Task directions: Once the line containing "apply world_ok_app in Hw as [Hw0 _]." has been copied, stop; copy every line before it exactly, beginning with the first line of the material below.
--- Entries shown Enclosed Below ---
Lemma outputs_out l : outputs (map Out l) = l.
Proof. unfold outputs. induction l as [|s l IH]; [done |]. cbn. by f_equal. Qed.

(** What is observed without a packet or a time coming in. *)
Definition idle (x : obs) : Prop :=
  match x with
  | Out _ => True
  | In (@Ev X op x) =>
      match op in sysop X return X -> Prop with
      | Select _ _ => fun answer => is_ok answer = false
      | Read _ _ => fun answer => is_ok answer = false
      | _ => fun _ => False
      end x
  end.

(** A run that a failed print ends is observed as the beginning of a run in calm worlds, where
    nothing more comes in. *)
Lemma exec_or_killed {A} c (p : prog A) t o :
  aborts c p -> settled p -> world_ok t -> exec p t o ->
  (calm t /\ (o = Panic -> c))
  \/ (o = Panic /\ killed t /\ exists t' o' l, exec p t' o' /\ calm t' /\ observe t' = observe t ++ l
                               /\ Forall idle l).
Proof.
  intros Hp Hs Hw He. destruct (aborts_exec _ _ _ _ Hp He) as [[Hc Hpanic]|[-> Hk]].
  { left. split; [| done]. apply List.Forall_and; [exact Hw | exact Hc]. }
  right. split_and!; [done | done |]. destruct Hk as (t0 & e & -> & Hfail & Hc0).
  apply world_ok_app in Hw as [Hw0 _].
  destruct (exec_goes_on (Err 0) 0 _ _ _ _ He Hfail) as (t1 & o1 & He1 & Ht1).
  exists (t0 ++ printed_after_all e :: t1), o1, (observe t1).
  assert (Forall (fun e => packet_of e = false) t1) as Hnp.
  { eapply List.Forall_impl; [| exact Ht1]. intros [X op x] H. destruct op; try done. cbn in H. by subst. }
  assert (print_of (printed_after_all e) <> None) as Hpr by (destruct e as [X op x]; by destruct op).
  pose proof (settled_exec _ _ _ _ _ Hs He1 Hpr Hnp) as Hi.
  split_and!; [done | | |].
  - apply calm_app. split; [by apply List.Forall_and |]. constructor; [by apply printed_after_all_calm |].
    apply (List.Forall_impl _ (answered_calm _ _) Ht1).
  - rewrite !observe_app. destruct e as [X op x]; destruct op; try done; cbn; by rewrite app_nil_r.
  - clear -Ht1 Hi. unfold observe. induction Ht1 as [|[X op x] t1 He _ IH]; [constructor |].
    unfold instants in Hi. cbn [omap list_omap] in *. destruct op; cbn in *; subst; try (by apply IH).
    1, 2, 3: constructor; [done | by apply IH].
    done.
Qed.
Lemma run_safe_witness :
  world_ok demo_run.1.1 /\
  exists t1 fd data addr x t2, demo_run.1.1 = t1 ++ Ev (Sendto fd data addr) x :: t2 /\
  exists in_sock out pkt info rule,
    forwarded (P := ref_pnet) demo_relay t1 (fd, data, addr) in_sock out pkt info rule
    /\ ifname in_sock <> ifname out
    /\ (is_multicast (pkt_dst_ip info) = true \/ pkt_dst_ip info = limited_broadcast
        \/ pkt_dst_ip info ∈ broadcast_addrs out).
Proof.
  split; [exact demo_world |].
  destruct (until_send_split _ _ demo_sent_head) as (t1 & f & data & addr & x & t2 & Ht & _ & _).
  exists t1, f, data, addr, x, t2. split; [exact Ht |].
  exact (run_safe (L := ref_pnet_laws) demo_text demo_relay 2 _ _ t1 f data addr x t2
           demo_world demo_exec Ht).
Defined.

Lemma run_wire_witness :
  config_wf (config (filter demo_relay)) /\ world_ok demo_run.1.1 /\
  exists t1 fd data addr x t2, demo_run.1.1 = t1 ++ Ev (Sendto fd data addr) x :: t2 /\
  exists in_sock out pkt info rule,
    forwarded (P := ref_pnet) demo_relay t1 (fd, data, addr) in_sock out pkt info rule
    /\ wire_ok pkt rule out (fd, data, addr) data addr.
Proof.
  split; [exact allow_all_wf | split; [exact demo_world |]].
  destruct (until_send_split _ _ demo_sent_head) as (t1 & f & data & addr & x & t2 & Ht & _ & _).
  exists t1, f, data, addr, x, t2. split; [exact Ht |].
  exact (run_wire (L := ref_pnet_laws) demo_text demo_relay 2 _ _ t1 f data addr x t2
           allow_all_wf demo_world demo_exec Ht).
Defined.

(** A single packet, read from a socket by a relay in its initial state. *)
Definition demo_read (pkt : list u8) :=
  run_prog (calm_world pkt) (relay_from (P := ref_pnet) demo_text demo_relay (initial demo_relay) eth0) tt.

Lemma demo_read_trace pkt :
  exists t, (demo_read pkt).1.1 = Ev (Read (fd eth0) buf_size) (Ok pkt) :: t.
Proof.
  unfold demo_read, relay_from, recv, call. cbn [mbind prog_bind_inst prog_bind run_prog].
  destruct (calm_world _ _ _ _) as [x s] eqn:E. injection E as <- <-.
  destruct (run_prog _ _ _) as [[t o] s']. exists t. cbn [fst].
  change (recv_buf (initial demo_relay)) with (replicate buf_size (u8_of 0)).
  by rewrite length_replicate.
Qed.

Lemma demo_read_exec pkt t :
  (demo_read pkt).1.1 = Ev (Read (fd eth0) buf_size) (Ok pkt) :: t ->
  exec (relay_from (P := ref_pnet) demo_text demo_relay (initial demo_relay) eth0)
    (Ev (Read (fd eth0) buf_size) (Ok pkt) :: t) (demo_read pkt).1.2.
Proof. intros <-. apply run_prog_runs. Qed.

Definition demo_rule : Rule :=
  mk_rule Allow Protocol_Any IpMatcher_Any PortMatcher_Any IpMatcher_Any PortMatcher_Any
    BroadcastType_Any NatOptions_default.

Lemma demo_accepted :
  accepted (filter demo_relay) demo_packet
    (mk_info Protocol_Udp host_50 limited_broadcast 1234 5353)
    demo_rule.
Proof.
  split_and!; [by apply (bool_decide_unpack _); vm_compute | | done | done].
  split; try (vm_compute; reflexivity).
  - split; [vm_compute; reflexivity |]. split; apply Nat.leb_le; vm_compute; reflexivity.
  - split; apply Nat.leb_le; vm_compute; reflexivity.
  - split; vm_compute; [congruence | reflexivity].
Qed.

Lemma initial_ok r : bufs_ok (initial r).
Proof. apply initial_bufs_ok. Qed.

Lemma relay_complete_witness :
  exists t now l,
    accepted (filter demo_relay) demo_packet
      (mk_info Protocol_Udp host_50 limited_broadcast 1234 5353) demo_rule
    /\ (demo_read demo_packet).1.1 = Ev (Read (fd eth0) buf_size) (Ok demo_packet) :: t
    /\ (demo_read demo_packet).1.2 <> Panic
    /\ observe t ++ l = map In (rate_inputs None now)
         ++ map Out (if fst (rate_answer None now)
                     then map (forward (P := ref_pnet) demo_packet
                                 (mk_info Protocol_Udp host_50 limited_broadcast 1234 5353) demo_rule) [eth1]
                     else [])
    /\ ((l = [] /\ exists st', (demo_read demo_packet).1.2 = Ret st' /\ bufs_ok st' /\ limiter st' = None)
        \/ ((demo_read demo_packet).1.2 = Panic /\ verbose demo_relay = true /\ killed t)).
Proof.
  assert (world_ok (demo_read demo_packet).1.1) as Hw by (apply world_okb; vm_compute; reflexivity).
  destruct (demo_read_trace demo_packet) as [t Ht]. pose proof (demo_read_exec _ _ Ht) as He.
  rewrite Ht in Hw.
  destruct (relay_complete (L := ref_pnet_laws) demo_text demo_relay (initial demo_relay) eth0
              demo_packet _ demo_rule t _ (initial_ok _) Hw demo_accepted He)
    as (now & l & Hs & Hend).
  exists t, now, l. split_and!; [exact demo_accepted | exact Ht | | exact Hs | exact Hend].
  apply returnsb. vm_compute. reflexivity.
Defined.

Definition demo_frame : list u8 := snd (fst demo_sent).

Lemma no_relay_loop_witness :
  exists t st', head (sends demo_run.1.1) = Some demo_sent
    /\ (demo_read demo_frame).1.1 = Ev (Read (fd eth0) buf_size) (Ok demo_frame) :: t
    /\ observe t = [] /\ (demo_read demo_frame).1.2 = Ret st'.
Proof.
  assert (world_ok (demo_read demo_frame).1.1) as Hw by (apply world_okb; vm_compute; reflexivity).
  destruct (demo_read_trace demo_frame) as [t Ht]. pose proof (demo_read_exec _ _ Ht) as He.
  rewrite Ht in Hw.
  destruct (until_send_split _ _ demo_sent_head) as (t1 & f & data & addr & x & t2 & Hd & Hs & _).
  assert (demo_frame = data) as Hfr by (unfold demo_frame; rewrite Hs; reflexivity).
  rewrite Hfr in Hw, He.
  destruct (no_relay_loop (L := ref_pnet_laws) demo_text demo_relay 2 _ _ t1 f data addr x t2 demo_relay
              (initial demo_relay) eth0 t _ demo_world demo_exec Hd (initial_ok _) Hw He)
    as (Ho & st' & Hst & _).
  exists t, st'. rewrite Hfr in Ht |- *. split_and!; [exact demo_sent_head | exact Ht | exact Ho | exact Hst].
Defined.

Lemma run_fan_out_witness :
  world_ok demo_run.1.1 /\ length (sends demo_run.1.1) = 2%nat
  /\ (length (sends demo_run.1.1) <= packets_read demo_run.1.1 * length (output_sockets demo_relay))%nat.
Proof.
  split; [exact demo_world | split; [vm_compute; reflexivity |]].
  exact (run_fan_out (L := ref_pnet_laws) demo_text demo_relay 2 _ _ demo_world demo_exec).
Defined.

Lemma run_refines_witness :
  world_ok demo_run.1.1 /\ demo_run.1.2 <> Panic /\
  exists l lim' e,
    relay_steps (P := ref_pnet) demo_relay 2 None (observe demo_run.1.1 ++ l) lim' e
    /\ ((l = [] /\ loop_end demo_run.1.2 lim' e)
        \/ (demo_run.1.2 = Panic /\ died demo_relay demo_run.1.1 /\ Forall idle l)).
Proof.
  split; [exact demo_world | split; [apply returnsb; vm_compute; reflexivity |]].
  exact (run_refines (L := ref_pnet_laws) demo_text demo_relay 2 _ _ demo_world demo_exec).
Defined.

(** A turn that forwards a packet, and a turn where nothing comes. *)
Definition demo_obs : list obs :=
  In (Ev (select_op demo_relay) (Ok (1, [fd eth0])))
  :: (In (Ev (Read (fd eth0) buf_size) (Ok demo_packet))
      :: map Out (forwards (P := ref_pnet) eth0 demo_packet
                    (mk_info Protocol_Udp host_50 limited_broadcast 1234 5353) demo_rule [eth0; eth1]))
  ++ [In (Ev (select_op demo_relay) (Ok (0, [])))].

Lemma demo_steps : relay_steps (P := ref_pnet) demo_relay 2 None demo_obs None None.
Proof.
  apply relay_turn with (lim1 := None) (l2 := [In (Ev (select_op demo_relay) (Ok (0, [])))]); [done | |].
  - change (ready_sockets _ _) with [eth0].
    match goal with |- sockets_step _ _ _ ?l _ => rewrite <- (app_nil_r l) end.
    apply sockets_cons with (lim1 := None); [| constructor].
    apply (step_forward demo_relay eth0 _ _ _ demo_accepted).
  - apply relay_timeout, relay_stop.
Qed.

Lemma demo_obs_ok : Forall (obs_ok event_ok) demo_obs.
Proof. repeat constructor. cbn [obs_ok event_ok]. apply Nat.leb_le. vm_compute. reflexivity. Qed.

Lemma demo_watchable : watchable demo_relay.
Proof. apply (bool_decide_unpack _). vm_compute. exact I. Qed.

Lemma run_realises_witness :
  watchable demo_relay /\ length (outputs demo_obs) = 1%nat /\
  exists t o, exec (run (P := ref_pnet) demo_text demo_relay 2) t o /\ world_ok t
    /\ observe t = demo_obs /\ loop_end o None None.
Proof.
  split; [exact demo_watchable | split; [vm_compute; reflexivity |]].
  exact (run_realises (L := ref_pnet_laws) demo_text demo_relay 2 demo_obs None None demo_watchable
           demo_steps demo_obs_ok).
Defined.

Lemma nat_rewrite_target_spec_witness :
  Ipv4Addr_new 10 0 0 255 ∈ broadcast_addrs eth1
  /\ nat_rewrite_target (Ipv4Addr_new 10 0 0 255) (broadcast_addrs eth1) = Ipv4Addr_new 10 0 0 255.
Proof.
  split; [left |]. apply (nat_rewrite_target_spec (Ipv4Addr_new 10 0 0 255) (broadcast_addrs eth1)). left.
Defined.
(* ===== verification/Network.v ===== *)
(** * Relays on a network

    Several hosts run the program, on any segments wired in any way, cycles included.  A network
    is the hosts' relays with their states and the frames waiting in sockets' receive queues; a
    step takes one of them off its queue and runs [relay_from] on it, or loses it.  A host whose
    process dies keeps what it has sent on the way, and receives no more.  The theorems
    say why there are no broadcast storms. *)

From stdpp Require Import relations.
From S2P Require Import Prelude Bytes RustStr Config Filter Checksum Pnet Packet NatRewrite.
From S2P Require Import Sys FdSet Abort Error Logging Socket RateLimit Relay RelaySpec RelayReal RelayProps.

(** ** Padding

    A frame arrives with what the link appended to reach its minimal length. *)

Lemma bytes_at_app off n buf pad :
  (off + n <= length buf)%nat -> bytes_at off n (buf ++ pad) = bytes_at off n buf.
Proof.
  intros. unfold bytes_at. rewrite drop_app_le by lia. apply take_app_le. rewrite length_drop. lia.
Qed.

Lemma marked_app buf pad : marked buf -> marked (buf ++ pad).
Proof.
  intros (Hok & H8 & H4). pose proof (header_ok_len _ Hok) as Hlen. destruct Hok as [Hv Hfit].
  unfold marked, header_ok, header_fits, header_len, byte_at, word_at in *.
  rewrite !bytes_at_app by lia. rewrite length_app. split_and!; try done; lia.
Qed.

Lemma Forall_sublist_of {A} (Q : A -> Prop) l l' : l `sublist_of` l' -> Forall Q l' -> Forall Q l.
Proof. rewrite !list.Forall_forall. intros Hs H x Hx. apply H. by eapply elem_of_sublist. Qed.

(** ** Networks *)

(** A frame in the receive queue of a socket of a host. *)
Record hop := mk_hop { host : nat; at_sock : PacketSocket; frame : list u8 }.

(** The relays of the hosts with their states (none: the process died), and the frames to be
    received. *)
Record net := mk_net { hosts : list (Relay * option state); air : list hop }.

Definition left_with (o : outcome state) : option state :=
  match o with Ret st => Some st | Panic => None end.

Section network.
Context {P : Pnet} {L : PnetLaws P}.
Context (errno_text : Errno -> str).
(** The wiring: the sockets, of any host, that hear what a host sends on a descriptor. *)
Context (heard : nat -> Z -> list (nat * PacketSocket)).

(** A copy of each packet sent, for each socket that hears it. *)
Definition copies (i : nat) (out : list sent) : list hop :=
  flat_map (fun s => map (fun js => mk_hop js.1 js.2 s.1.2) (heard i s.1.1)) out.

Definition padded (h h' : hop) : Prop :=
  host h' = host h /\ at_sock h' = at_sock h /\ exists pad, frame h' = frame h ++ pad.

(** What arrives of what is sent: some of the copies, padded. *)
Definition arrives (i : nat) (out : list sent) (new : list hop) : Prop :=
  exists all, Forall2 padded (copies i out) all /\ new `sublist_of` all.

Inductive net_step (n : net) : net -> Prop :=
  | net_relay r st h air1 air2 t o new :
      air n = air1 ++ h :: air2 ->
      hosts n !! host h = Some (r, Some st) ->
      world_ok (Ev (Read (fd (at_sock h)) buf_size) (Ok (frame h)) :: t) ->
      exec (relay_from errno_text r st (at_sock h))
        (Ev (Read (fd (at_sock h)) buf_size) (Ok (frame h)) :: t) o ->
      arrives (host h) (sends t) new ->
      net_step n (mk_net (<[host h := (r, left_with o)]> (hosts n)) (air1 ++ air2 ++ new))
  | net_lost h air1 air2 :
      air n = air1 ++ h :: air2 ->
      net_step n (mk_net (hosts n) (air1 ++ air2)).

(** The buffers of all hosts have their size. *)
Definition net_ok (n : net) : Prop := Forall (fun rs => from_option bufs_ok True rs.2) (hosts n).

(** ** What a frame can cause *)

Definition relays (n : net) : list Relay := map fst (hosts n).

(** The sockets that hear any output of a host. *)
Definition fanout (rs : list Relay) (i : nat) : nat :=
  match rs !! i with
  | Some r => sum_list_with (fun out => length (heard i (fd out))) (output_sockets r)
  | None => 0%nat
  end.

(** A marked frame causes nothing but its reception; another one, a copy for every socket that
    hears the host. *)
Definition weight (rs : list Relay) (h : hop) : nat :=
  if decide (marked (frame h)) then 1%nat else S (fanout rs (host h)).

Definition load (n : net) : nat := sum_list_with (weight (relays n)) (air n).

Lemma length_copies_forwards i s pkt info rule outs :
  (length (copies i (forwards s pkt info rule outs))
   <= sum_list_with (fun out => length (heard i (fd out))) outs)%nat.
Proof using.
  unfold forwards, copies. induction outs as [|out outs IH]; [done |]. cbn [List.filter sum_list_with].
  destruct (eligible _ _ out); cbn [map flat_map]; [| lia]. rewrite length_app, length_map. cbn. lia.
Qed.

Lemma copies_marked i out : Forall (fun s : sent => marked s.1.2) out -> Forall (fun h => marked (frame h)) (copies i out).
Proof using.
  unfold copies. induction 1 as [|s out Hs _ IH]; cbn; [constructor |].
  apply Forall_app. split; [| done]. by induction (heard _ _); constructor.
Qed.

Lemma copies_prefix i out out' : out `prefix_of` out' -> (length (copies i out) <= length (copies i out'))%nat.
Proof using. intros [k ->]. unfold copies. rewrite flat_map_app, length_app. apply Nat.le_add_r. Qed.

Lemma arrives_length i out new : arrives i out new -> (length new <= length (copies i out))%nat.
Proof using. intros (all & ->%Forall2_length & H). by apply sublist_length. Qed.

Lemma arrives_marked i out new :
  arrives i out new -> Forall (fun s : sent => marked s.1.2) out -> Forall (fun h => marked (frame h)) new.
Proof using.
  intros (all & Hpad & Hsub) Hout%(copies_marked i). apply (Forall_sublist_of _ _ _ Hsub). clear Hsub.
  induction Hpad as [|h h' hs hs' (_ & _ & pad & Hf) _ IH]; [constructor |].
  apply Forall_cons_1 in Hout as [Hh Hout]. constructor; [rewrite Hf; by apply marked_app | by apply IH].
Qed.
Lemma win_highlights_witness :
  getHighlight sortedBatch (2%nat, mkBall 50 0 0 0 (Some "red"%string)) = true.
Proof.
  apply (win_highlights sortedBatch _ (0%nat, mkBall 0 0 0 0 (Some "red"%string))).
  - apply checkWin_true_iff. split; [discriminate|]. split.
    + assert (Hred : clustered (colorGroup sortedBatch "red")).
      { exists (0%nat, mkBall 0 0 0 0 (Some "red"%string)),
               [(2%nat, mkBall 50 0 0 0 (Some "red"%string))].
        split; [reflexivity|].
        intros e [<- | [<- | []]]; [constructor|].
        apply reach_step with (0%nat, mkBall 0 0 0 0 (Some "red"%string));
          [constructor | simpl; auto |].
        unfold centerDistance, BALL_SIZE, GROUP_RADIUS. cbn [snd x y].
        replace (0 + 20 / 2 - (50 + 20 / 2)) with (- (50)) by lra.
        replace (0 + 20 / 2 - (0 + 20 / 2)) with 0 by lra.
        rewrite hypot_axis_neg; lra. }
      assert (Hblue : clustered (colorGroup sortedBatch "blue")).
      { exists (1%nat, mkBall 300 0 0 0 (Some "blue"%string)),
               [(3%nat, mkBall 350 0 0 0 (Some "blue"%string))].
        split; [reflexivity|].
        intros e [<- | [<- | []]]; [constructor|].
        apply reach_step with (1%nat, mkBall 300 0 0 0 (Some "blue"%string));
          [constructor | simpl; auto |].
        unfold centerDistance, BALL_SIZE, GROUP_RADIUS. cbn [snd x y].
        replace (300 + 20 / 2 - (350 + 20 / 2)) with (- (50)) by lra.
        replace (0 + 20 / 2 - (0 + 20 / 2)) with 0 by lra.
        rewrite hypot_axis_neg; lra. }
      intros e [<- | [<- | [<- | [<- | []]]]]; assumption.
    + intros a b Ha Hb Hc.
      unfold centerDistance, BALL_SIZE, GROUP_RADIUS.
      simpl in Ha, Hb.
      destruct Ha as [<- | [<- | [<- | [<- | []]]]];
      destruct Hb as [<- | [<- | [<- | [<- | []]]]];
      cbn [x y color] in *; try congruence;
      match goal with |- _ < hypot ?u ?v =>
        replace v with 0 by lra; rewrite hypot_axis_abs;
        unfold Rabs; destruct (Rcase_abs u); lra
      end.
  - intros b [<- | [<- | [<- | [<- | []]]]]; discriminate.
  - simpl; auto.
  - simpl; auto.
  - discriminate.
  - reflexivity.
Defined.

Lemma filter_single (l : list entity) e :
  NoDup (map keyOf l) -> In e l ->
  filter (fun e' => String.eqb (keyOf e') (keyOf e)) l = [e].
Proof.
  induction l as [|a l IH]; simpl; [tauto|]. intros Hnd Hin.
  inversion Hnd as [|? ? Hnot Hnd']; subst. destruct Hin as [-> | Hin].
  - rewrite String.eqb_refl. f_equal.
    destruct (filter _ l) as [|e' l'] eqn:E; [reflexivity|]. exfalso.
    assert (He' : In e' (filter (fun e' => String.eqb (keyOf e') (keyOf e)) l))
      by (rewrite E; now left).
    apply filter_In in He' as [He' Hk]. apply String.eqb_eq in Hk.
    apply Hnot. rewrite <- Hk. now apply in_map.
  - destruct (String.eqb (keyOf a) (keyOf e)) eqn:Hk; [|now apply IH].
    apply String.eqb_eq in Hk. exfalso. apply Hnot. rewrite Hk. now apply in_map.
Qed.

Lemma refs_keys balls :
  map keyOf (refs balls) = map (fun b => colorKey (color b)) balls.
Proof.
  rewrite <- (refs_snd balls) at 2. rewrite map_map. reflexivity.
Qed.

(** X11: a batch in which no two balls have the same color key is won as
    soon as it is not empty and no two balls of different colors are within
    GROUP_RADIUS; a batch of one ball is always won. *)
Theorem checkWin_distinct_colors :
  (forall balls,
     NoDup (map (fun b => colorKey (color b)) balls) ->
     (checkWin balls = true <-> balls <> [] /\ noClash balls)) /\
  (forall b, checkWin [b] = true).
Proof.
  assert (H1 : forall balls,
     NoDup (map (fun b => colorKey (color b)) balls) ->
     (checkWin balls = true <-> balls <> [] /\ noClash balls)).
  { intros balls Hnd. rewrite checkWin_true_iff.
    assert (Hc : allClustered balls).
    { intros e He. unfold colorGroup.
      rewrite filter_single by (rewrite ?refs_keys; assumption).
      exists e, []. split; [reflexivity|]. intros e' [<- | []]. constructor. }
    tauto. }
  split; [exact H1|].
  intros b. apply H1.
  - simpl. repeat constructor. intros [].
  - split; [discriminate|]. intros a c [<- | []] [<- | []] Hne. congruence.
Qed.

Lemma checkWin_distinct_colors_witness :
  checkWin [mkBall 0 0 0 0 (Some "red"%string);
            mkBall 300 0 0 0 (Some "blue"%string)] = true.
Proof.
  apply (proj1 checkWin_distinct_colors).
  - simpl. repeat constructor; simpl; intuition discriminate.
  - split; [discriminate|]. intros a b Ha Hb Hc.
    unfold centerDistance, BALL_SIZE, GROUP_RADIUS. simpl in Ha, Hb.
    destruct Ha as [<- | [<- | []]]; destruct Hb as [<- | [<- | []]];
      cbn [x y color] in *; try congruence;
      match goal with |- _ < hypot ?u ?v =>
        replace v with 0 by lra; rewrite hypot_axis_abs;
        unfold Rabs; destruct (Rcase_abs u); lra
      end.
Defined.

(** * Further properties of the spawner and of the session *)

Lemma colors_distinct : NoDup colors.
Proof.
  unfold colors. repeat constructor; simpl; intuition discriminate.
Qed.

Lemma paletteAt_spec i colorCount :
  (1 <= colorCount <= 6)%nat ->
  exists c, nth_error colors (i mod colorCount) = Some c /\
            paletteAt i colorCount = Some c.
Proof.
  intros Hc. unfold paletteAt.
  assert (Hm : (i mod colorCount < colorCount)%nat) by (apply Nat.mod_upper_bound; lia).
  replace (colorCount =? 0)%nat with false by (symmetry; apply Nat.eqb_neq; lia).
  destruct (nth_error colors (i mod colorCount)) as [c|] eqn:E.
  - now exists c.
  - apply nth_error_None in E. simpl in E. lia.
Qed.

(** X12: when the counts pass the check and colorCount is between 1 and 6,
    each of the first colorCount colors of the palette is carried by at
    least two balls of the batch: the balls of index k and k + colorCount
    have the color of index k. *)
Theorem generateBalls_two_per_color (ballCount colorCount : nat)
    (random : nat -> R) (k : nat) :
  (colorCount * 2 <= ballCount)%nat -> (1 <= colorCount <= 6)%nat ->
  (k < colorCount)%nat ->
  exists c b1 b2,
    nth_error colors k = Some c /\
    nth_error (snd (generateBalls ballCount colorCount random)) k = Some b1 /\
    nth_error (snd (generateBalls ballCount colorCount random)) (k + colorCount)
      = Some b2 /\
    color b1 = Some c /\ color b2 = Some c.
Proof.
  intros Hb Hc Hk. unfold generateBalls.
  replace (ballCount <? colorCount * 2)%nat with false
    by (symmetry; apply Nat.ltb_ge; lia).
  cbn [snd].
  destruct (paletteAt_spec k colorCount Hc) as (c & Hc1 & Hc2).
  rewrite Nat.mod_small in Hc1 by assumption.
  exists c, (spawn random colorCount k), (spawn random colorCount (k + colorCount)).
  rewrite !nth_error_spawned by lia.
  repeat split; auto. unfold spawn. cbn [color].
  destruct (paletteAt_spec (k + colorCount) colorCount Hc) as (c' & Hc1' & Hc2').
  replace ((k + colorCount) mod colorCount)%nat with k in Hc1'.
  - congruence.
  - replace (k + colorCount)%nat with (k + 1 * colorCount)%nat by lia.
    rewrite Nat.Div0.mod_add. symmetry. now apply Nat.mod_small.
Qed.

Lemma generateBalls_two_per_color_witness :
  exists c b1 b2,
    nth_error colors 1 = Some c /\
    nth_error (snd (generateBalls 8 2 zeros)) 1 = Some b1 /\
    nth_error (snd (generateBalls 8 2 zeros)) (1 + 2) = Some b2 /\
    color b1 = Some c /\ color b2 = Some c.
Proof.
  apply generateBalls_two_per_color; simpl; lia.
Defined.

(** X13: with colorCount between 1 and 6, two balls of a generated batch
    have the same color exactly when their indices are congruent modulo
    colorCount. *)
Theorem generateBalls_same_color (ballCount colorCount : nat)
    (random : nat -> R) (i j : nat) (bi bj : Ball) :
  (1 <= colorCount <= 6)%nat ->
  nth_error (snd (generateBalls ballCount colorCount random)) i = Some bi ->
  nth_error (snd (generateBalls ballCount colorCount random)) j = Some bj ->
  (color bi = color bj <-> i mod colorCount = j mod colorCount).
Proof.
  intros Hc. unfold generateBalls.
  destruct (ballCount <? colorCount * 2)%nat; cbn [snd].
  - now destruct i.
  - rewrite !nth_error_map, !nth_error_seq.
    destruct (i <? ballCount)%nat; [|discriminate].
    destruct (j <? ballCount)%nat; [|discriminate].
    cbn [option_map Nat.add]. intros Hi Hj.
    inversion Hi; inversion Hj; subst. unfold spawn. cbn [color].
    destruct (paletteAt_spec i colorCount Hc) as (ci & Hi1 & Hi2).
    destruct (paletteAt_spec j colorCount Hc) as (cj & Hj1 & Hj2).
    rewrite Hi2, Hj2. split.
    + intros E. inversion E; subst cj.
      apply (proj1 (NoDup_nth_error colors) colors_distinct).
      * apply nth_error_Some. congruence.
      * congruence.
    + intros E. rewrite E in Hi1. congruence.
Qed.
--- End of Enclosed Entries shown ---
Exercise result:
Lemma outputs_out l : outputs (map Out l) = l.
Proof. unfold outputs. induction l as [|s l IH]; [done |]. cbn. by f_equal. Qed.

(** What is observed without a packet or a time coming in. *)
Definition idle (x : obs) : Prop :=
  match x with
  | Out _ => True
  | In (@Ev X op x) =>
      match op in sysop X return X -> Prop with
      | Select _ _ => fun answer => is_ok answer = false
      | Read _ _ => fun answer => is_ok answer = false
      | _ => fun _ => False
      end x
  end.

(** A run that a failed print ends is observed as the beginning of a run in calm worlds, where
    nothing more comes in. *)
Lemma exec_or_killed {A} c (p : prog A) t o :
  aborts c p -> settled p -> world_ok t -> exec p t o ->
  (calm t /\ (o = Panic -> c))
  \/ (o = Panic /\ killed t /\ exists t' o' l, exec p t' o' /\ calm t' /\ observe t' = observe t ++ l
                               /\ Forall idle l).
Proof.
  intros Hp Hs Hw He. destruct (aborts_exec _ _ _ _ Hp He) as [[Hc Hpanic]|[-> Hk]].
  { left. split; [| done]. apply List.Forall_and; [exact Hw | exact Hc]. }
  right. split_and!; [done | done |]. destruct Hk as (t0 & e & -> & Hfail & Hc0).
  apply world_ok_app in Hw as [Hw0 _].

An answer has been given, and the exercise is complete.